[Records from a dataset]
************

(* ===== verification/StoreInvariant.v ===== *)
(** * The ledger's invariant and the machine it refines

    Every operation of [OperationStore] as a command, the well-formedness of
    the database that all of them preserve, and the abstract ledger (status and
    commit state per operation) that the SQL statements implement. *)

From S2P Require Import Prelude Errors StDomain Operations OperationStore.

(** ** Commands *)

(** One call of a store operation that writes, with the identifiers and the
    clock value it draws. *)
Inductive StoreOp : Type :=
| OpClaim (ids : IdSource) (now : string) (q : ClaimOperationRequest)
| OpSnapshotReady (now id : string) (sha integrity : option string) (size count : option Z)
| OpGenerating (now id : string)
| OpGenerated (now id : string) (payload : EncryptedOperationPayload) (digest : string)
| OpCommitting (now id : string)
| OpCommitted (now id json : string) (expected : OperationCommitState)
| OpDelivered (now id : string)
| OpConflict (now id summary : string)
| OpFailed (now id stage code summary : string) (retryable : bool) (c : OperationCommitState)
| OpInterrupted (now id : string)
| OpCommitUnknown (now id : string)
| OpPutKeyRef (now id secret : string) (key_version : Z)
| OpAcquireLease (now id bot instance until : string)
| OpReleaseLease (lease : OperationExecutionLease)
| OpInterruptStale (now cutoff : string).

Definition exec (op : StoreOp) (db : DB) : DB :=
  match op with
  | OpClaim ids now q => fst (claim_operation now q db)
  | OpSnapshotReady now id sha integrity size count =>
      fst (update_snapshot_ready now id sha integrity size count db)
  | OpGenerating now id => fst (update_generating now id db)
  | OpGenerated now id payload digest => fst (update_generated now id payload digest db)
  | OpCommitting now id => fst (mark_committing now id db)
  | OpCommitted now id json expected =>
      fst (mark_committed_with_state now id json expected db)
  | OpDelivered now id => fst (mark_delivered now id db)
  | OpConflict now id summary => fst (mark_conflict now id summary db)
  | OpFailed now id stage code summary retryable c =>
      fst (mark_failed_with_state now id stage code summary retryable c db)
  | OpInterrupted now id => fst (mark_interrupted now id db)
  | OpCommitUnknown now id => fst (mark_commit_unknown now id db)
  | OpPutKeyRef now id secret key_version =>
      fst (put_operation_key_reference now id secret key_version db)
  | OpAcquireLease now id bot instance until =>
      fst (try_acquire_execution_lease now id bot instance until db)
  | OpReleaseLease lease => fst (release_execution_lease lease db)
  | OpInterruptStale now cutoff => fst (interrupt_stale_generating now cutoff db)
  end.

Definition run (ops : list StoreOp) (db : DB) : DB := foldl (λ db op, exec op db) db ops.

(** What the argument types of the code guarantee: [[u8; 24]] nonces and [u32]
    key versions. *)
Definition payload_typed (p : EncryptedOperationPayload) : Prop :=
  String.length (enc_nonce p) = 24 /\ (0 <= enc_key_version p < 2 ^ 32)%Z.

Definition op_typed (op : StoreOp) : Prop :=
  match op with
  | OpGenerated _ _ payload _ => payload_typed payload
  | OpPutKeyRef _ _ _ key_version => (0 <= key_version < 2 ^ 32)%Z
  | _ => True
  end.

(** ** The abstract ledger *)

Notation OpState := (BridgeOperationStatus * OperationCommitState)%type.

Definition row_state (r : OperationRow) : option OpState :=
  s ← parse (r_status r); c ← parse (r_commit_state r); Some (s, c).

************

From the records above, give again exactly the lines running from the line with "payload digest db)" to the line with "fst (put_operation_key_reference now", inclusive.

  | OpGenerated now id payload digest => fst (update_generated now id payload digest db)
  | OpCommitting now id => fst (mark_committing now id db)
  | OpCommitted now id json expected =>
      fst (mark_committed_with_state now id json expected db)
  | OpDelivered now id => fst (mark_delivered now id db)
  | OpConflict now id summary => fst (mark_conflict now id summary db)
  | OpFailed now id stage code summary retryable c =>
      fst (mark_failed_with_state now id stage code summary retryable c db)
  | OpInterrupted now id => fst (mark_interrupted now id db)
  | OpCommitUnknown now id => fst (mark_commit_unknown now id db)
  | OpPutKeyRef now id secret key_version =>
      fst (put_operation_key_reference now id secret key_version db)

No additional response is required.